(** X3.  [included] holds nothing but entries of selected objects, and an
    entry for the key of every selected object: each entry is the resource
    object, read through [Read], of an object some [get_related] call for a
    primary row and a requested path returned, and every such object has an
    entry under its (resource name, id). *)
Theorem included_of_selected_objects rows res resp :
  build_response rows res = Ok resp →
  (∀ entry, entry ∈ included resp →
     ∃ row path selected_objs selected_obj attributes,
       row ∈ rows_list rows ∧ path ∈ inclusions res
       ∧ get_related (resource_class_of res) row path = Ok selected_objs
       ∧ selected_obj ∈ selected_objs
       ∧ Read (resource selected_obj) (obj selected_obj) = Ok attributes
       ∧ entry = {| ja_id := str (model_id (obj selected_obj));
                    ja_type := name (resource selected_obj);
                    ja_attributes := attributes |})
  ∧ (∀ row path selected_objs selected_obj,
       row ∈ rows_list rows → path ∈ inclusions res →
       get_related (resource_class_of res) row path = Ok selected_objs →
       selected_obj ∈ selected_objs →
       ∃ entry,
         entry ∈ included resp
         ∧ key_of entry
           = (name (resource selected_obj), str (model_id (obj selected_obj)))).
Proof.
  intros (ds & Hds & _ & ->)%build_response_Ok. split.
  - intros entry ([k entry'] & -> & Hin%dict_of_elem)%list_elem_of_fmap.
    apply (discoveries_elem _ _ _ _ Hds) in Hin
      as (row & path & sos & so & ? & ? & ? & ? & Hkv).
    unfold discovery in Hkv.
    apply result_bind_Ok in Hkv as (attributes & ? & [= <- <-]).
    by exists row, path, sos, so, attributes.
  - intros row path sos so Hrow Hpath Hsos Hso.
    destruct (proj1 (discoveries_returns (rows_list rows) res)) with row path
      as (sos' & Hsos' & Hread); [by eauto|done..|].
    assert (sos' = sos) as -> by congruence.
    destruct (Hread so Hso) as [attributes Hattributes].
    set (k := (name (resource so), model_id (obj so))).
    set (entry := {| ja_id := str (model_id (obj so));
                     ja_type := name (resource so);
                     ja_attributes := attributes |}).
    assert ((k, entry) ∈ ds) as Hin.
    { apply (discoveries_elem _ _ _ _ Hds). exists row, path, sos, so.
      split_and!; [done..|]. unfold discovery. by rewrite Hattributes. }
    assert (k ∈ keys (dict_of ds)) as Hk.
    { rewrite keys_dict_of. apply first_occurrences_elem.
      apply list_elem_of_fmap. by exists (k, entry). }
    apply list_elem_of_fmap in Hk as ([k' entry'] & Hk' & Hin'). simpl in Hk'.
    subst k'. exists entry'. split.
    + apply list_elem_of_fmap. by exists (k, entry').
    + assert (keyed (k, entry')) as Hkeyed; [|done].
      eapply Forall_forall; [|exact Hin'].
      eapply dict_of_Forall, discoveries_keyed, Hds.
Qed.
(** * ml-foundations-notebook: the notebook cells and the library routines
      they call, embedded in Rocq.

    The repository is a set of Jupyter notebooks.  Its code is the glue
    written in the code cells; the numerical work is done by NumPy, pandas
    and scikit-learn.  The development has three layers:

    - [Py]: exceptions and the result type of fallible Python code;
    - [np], [pd], [sklearn]: executable models of the library routines the
      cells call, following the libraries' documented algorithms
      (float64 values are idealised as exact rationals [Q], a NaN is [None];
      the sine and cosine of the date-time notebook live in [R]);
    - [Notebook]: the code cells, transcribed statement by statement, run
      against a kernel made of a namespace and a heap of objects.

    The definitions come first; the properties of the cells and of the
    routines they call follow, topic by topic. *)

From Stdlib Require Import QArith Qminmax Qround Qabs Reals Psatz String Ascii.
From stdpp Require Import base option list gmap strings sorting.

Open Scope Q_scope.

(** ** Python exceptions and results *)

Module Py.

Inductive exn : Type :=
| ValueError
| KeyError
| IndexError
| NameError
| TypeError
| AttributeError
| ZeroDivisionError.

Inductive result (A : Type) : Type :=
| Ok (a : A)
| Raise (e : exn).

Arguments Ok {A} a.
Arguments Raise {A} e.

Definition bind {A B} (r : result A) (k : A -> result B) : result B :=
  match r with
  | Ok a => k a
  | Raise e => Raise e
  end.

Definition is_ok {A} (r : result A) : bool :=
  match r with Ok _ => true | Raise _ => false end.

End Py.

Import Py.

Notation "'let*' x ':=' c 'in' k" := (Py.bind c (fun x => k))
  (at level 10, x pattern, c at level 100, k at level 200).

(** ** NumPy: two-dimensional float arrays and the reductions along axis 0 *)

Module np.

(** An [ndarray] of shape (n_samples, n_features) is the list of its rows. *)
Abbreviation ndarray := (list (list Q)).

Definition n_features (X : ndarray) : nat := length (hd [] X).

(** [np.array(rows)]: rows of unequal length do not form a 2-D array. *)
Definition array (rows : list (list Q)) : result ndarray :=
  if forallb (fun r => Nat.eqb (length r) (n_features rows)) rows
  then Ok rows else Raise ValueError.

Definition column (X : ndarray) (j : nat) : list Q :=
  map (fun r => nth j r 0) X.

(** The columns of [X], i.e. the slices a reduction along [axis=0] sees. *)
Definition columns (X : ndarray) : list (list Q) :=
  map (column X) (seq 0 (n_features X)).

(** [np.min] / [np.max] of a one-dimensional array. *)
Definition amin (a : list Q) : Q := fold_right Qmin (hd 0 a) (tl a).
Definition amax (a : list Q) : Q := fold_right Qmax (hd 0 a) (tl a).

(** [np.sort] of a one-dimensional array (ascending). *)
#[global] Instance Qle_dec (x y : Q) : Decision (x <= y).
Proof. destruct (Qlt_le_dec y x); [right; apply Qlt_not_le; assumption | left; assumption]. Defined.

Definition sort (a : list Q) : list Q := merge_sort Qle a.

#[global] Instance Q_eq_dec : EqDecision Q.
Proof. solve_decision. Defined.

(** [np.sum] and [np.mean] of a one-dimensional array. *)
Definition sum (a : list Q) : Q := fold_right Qplus 0 a.

Definition mean (a : list Q) : Q := sum a / inject_Z (Z.of_nat (length a)).

(** [np.median]: the middle element of the sorted data, or the mean of the
    two middle elements when the length is even. *)
Definition median (a : list Q) : Q :=
  let s := sort a in
  let n := length s in
  if Nat.even n
  then (nth (n / 2 - 1) s 0 + nth (n / 2) s 0) / 2
  else nth (n / 2) s 0.

(** The interpolation step of [np.percentile] with [method='linear']. *)
Definition lerp (a b t : Q) : Q := a + (b - a) * t.

(** [np.percentile(a, q)] with the default linear interpolation: the
    virtual index [q/100 * (n-1)] is split in its floor and its fractional
    part, and the two neighbouring order statistics are interpolated. *)
Definition percentile (a : list Q) (q : Q) : Q :=
  let s := sort a in
  let n := length s in
  let virtual_index := (q / 100) * inject_Z (Z.of_nat (n - 1)) in
  let previous := Z.to_nat (Qfloor virtual_index) in
  let next := Nat.min (previous + 1) (n - 1) in
  let gamma := virtual_index - inject_Z (Z.of_nat previous) in
  lerp (nth previous s 0) (nth next s 0) gamma.

(** *** Arrays with missing values *)

(** A float array that may hold NaN: a missing entry is [None]. *)
Abbreviation nanarray := (list (list (option Q))).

## Your goal
Some lines in the material contain "match". Show all of them.

## Exercise solution
  match r with
  match r with Ok _ => true | Raise _ => false end.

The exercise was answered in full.